How the Right-Wing Spreads Anti-Immigrant Narratives in Māori Communities
The goal is division
By Dr Harpreet Singh | drhsinghnz.substack.com | FB: @DrHSinghNZ | BSky: @DrHsinghNZ | IG: @DrHSinghNZ
When we are tricked into scrapping over the crumbs of a small pie, we forget to ask why we were never invited to the table where it was baked. -Dr Harpreet Singh
Author’s Note: This article exposes how anti‑immigrant narratives are being deliberately pushed into Māori communities. These narratives are not accidental. Economic fear is weaponised, faith and identity are manipulated, and tino rangatiratanga is distorted to turn Māori and immigrants against one another. The goal is division, not justice, keeping communities in conflict while those in power avoid accountability. When Māori and immigrants are separated by fear, the systems that created inequality remain untouched.

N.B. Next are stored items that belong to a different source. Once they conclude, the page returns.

(* ===== verification/Toml.v ===== *)
(** * pkg/dbconfig/dbconfig.go: merging a generated config into a TOML tree

    [mergeConfig] walks a config struct by reflection and sets each tagged field
    in the tree of the user's config, under one of two strategies.  A struct is
    the list of its fields with their tags, in order; go-toml's tree is a
    parameter. *)

From stdpp Require Import base gmap strings list fin_maps.
From Stdlib Require Import ZArith Lia Ascii.
From S2P Require Import Prelude GoLib K8s ApiCommon.

(** ** TOML values and trees *)

(** A Go value in a [map[string]interface{}]. *)
Inductive gvalue :=
  | GBool (b : bool)
  | GInt (n : Z)
  | GString (s : string)
  | GMap (m : list (string * gvalue)).

(** What [Set] stores in a tree, by the type of the Go value. *)
Inductive tvalue (Tree Float : Type) :=
  | VUint (n : Z)
  | VInt (n : Z)
  | VFloat (f : Float)
  | VString (s : string)
  | VBool (b : bool)
  | VStrings (l : list string)
  | VTree (t : Tree)
  | VTrees (l : list Tree).
Global Arguments VUint {Tree Float} n.
Global Arguments VInt {Tree Float} n.
Global Arguments VFloat {Tree Float} f.
Global Arguments VString {Tree Float} s.
Global Arguments VBool {Tree Float} b.
Global Arguments VStrings {Tree Float} l.
Global Arguments VTree {Tree Float} t.
Global Arguments VTrees {Tree Float} l.

(** go-toml and strconv's floating-point numbers. *)
Class TomlLib := {
  Float : Type;
  ParseFloat : string -> res Float;
  float_one : Float;
  Tree : Type;
  toml_Load : string -> res Tree;
  toml_String : Tree -> string;
  toml_Has : Tree -> string -> bool;
  toml_Get : Tree -> string -> option (tvalue Tree Float);
  toml_Set : Tree -> string -> tvalue Tree Float -> Tree;
  TreeFromMap : list (string * gvalue) -> res Tree }.

(** A key is a dotted path; two keys are unrelated when neither path leads to the
    other. *)
Definition key_path (key : string) : list string := Split "." key.
Definition unrelated (k k' : string) : Prop :=
  ~ key_path k `prefix_of` key_path k' /\ ~ key_path k' `prefix_of` key_path k.
#[export] Instance unrelated_dec k k' : Decision (unrelated k k').
Proof. unfold unrelated. apply _. Defined.

(** The documented behaviour: [Has] and [Get] agree; [Set] writes the value at the
    end of its path and nothing else, as long as no scalar is in the way
    ([settable]); a map of booleans, integers, strings and maps has a tree. *)
Class TomlLaws `{TomlLib} := {
  settable : Tree -> string -> Prop;
  Has_Get t k : toml_Has t k = not_nil (toml_Get t k);
  Get_Set t k v : settable t k -> toml_Get (toml_Set t k v) k = Some v;
  Get_Set_other t k k' v :
    settable t k -> unrelated k k' -> toml_Get (toml_Set t k v) k' = toml_Get t k';
  settable_Set t k k' v :
    settable t k -> settable t k' -> k = k' \/ unrelated k k' -> settable (toml_Set t k v) k';
  TreeFromMap_Ok m : exists t, TreeFromMap m = Ok t }.

(** ** Structs as reflection sees them *)

Section merge.
Context `{TomlLib}.
Notation value := (tvalue Tree Float).

(** What a pointer field refers to: a kind that [mergeConfig] knows or another. *)
Inductive scalar :=
  | SUint (n : Z)
  | SInt (n : Z)
  | SFloat (f : Float)
  | SString (s : string)
  | SBool (b : bool)
  | SMap (m : strmap)
  | SUnsupported.

Inductive field :=
  | FPtr (p : option scalar)
  | FStrings (l : list string)
  | FMaps (l : list (list (string * gvalue)))
  | FMap (m : option strmap)
  | FStruct (fields : list (string * field))
  | FUnsupported.

Definition InlinedFieldTag : string := ",inline".

(** The loops that copy a [map[string]string] into a [map[string]interface{}]. *)
Definition map_interface (m : strmap) : list (string * gvalue) :=
  map (fun kv => (kv.1, GString kv.2)) (map_to_list m).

Political Deflection Through Identity Conflict
In New Zealand today, a quiet but powerful shift is happening in how different communities talk to each other. Right-wing groups are increasingly spreading stories that blame immigrants for the struggles faced by Māori people. These stories are designed to feel personal and urgent. They focus on the lack of affordable houses, the long waits at doctors, and the struggle to find well-paying jobs. By telling Māori that new arrivals are taking these resources, these groups turn two marginalised communities against one another. This horizontal conflict replaces the natural empathy often found in Māori values with a sense of fear and competition.
Protecting Power by Creating Competition
This strategy is often used to protect those in power and deflect responsibility. When people are busy arguing with their neighbours about who gets a slice of the pie, they stop asking why the pie is so small to begin with. Decades of poor planning and low investment in public services are the real reasons for the housing crisis and failing infrastructure. However, it is much easier for a politician or an activist to point at a migrant family than to admit to years of policy failure. This acts as a shield for the government, shifting the blame from the halls of Parliament to the streets of local suburbs. It encourages people to look at each other as enemies rather than looking up to the leaders who make the rules.

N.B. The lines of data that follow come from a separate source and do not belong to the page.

(** With the secrets in place a role's config is generated, reading only them. *)
Lemma FromCluster_total `{!TomlLaws} {S} cluster role t :
  ns = om_Namespace (gc_ObjectMeta cluster) ->
  Forall (filled env ns w) (role_secrets cluster role) -> GetWALDir (Some cluster) <> Panic ->
  toml_Load (role_config role) = Ok t ->
  succeeds (S := S) env w secret_read (fun _ => True) (FromCluster cluster role).
Proof.
  intros Hns Hf Hdir Hl. unfold FromCluster.
  destruct (NewFromRoleKind_role role) as [c Hnew].
  pose proof (ConfigureByCluster_regular (S := S) c cluster role
    (NewFromRoleKind_regular _ _ Hnew) Hnew) as Hr.
  eapply succeeds_bind with (P := fun c' => c' = c); [by eapply succeeds_lift|]. intros _ ->.
  intros s. destruct (succeeds_ConfigureByCluster c cluster role Hns Hnew Hf Hdir s)
    as (c' & l & Hc & _ & Hlog).
  destruct (Hr W env s w c') as [_ Hin]; [by rewrite Hc|].
  assert (Hm : exists text, Marshal c' (cl_ConfigMergeStrategy (gc_Spec cluster)) = Ok text).
  { unfold Marshal, mergeConfig. rewrite Hin, Hl. cbn.
    destruct (merge_fields_total (cl_ConfigMergeStrategy (gc_Spec cluster)) (fields c') t)
      as [t' ->]; [apply fields_have_values|]. cbn. eauto. }
  destruct Hm as [text Hm]. exists text, (l ++ []).
  rewrite exec_bind, Hc. cbn. rewrite exec_lift, Hm. split_and!; [done..|].
  by rewrite app_nil_r.
Qed.

(** ** What [Check] has made sure of *)

(** No secret of the namespace has a key without a value. *)
Definition no_nil_values : Prop :=
  forall name secret data k, stored w KSecret (mkNamespacedName ns name) = Some secret ->
    sec_Data secret = Some data -> data !! k <> Some None.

Distorting the Treaty of Waitangi
Beyond money and houses, these narratives also target the Treaty of Waitangi. Some groups try to use the Treaty as a reason to keep people out, claiming that Māori sovereignty means having the power to exclude others. This is a clever distortion of traditional values like manaakitanga, which is about hospitality and care for guests. It serves a dual purpose for the far right. First, it makes the Treaty look like a tool for xenophobia, which can turn the wider public against Māori rights. Second, it prevents Māori and migrants from realising they often share the same goals for a fairer society and a better future for their families.
The Pathways of Influence
The spread of these narratives generally follows three distinct pathways. First is the weaponisation of economic anxiety, where populist parties like New Zealand First or movements like Destiny Church frame immigration as a zero-sum game for resources the state has failed to provide. Second is the rise of Christian Nationalism, where groups promote a traditional identity that opposes mass migration and globalism. This often aligns Māori conservative groups with far-right movements that are actually anti-Treaty. Third is the exploitation of tino rangatiratanga, where fringe groups echo replacement theories, suggesting that the government is intentionally importing migrants to weaken Māori political leverage.

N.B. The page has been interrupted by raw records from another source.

Definition generateFlownodeConfig (c : Options) (p : Process) (initConfig : string) : res string :=
  cfg ← NewFromRoleKind FlownodeRoleKind;
  match SetInputConfig initConfig cfg with
  | CFlownode d =>
      '(nodeID, bindAddr, serverAddr) ← pod_identity c p;
      Marshal (CFlownode (mkFlownodeConfig (Some nodeID) (Some bindAddr) (Some serverAddr)
        (flc_LoggingConfig d) (flc_TracingConfig d) (flc_InputConfig d)))
        ConfigMergeStrategyOperatorFirst
  | _ => Err (Errorf "cfg is not flownode config")
  end.

(** The file and the text that were written. *)
Definition ConfigGenerator_Generate (c : Options) (p : Process) : res (string * string) :=
  initConfig ← os_ReadFile p (op_InitConfigPath c);
  configData ←
    (if decide (op_RoleKind c = DatanodeRoleKind) then generateDatanodeConfig c p initConfig
     else if decide (op_RoleKind c = FlownodeRoleKind) then generateFlownodeConfig c p initConfig
     else Err (Errorf "unknown role kind"));
  _ ← os_WriteFile p (op_ConfigPath c) configData;
  Ok (op_ConfigPath c, configData).

(** ** Specifications *)

(** What a pod's config holds under the three keys. *)
Definition identity_entries (id : Z * string * string) : list entry :=
  let '(nodeID, bindAddr, serverAddr) := id in
  [("node_id", VUint nodeID); ("grpc.bind_addr", VString bindAddr);
   ("grpc.server_addr", VString serverAddr)].

(** The roles whose pods run the initializer. *)
Definition initialized_role (kind : RoleKind) : Prop :=
  kind = DatanodeRoleKind \/ kind = FlownodeRoleKind.

(** A tree that can take the keys of any datanode or flownode config. *)
Definition accepts_identity `{!TomlLaws} (t : Tree) : Prop :=
  accepts t (CDatanode zero_DatanodeConfig).

(** A pod of a datanode group. *)
Definition sample_process (config : string) : Process :=
  mkProcess (fun _ => Ok config) (fun _ _ => Ok tt) (Ok "c-datanode-read-2")
    (fun v => if String.eqb v EnvPodIP then "10.0.0.7"
              else if String.eqb v EnvPodName then "c-datanode-read-2" else "").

Reclaiming Unity Through Whanaungatanga
Despite these efforts to divide, many Māori leaders and iwi are actively working to dismantle these narratives. They are building alliances with migrant communities based on the core value of whanaungatanga, or relationship building. Many recognise that both Māori and migrants have been impacted by similar colonial or imperialist forces. Instead of exclusion, these leaders are reimagining immigration through a Treaty-based approach that emphasises mutual care and the right of all people to belong as equals. By forming these inter-community alliances, they are moving away from artificial scarcity and toward a shared struggle for justice.
The Impact of Divide and Rule
These anti-immigrant stories are a form of divide and rule. If Māori and migrant communities united, they would have the political strength to demand real change from the state. By keeping them divided through fear and suspicion, the existing power structures remain safe and unchallenged. This tactic ensures that those at the bottom of the economic ladder stay busy fighting each other while the status quo continues. True progress in New Zealand depends on recognising that the struggle for Māori rights and the fair treatment of migrants are parts of the same conversation about justice and equality for everyone.


I have to admit that as a Maori I have fallen for these strategies the rightwing acolytes pushed propaganda. I sympathised with their messaging believing that my dire situation was because of immigrants taking our jobs, house, etc. But reading articles like this made me realise and think that as a 58-year-old this situation has been here for a long time where job, housing, food security didn't just appear with the influx of immigrants.
Exactly! Thanks for another cogent analysis.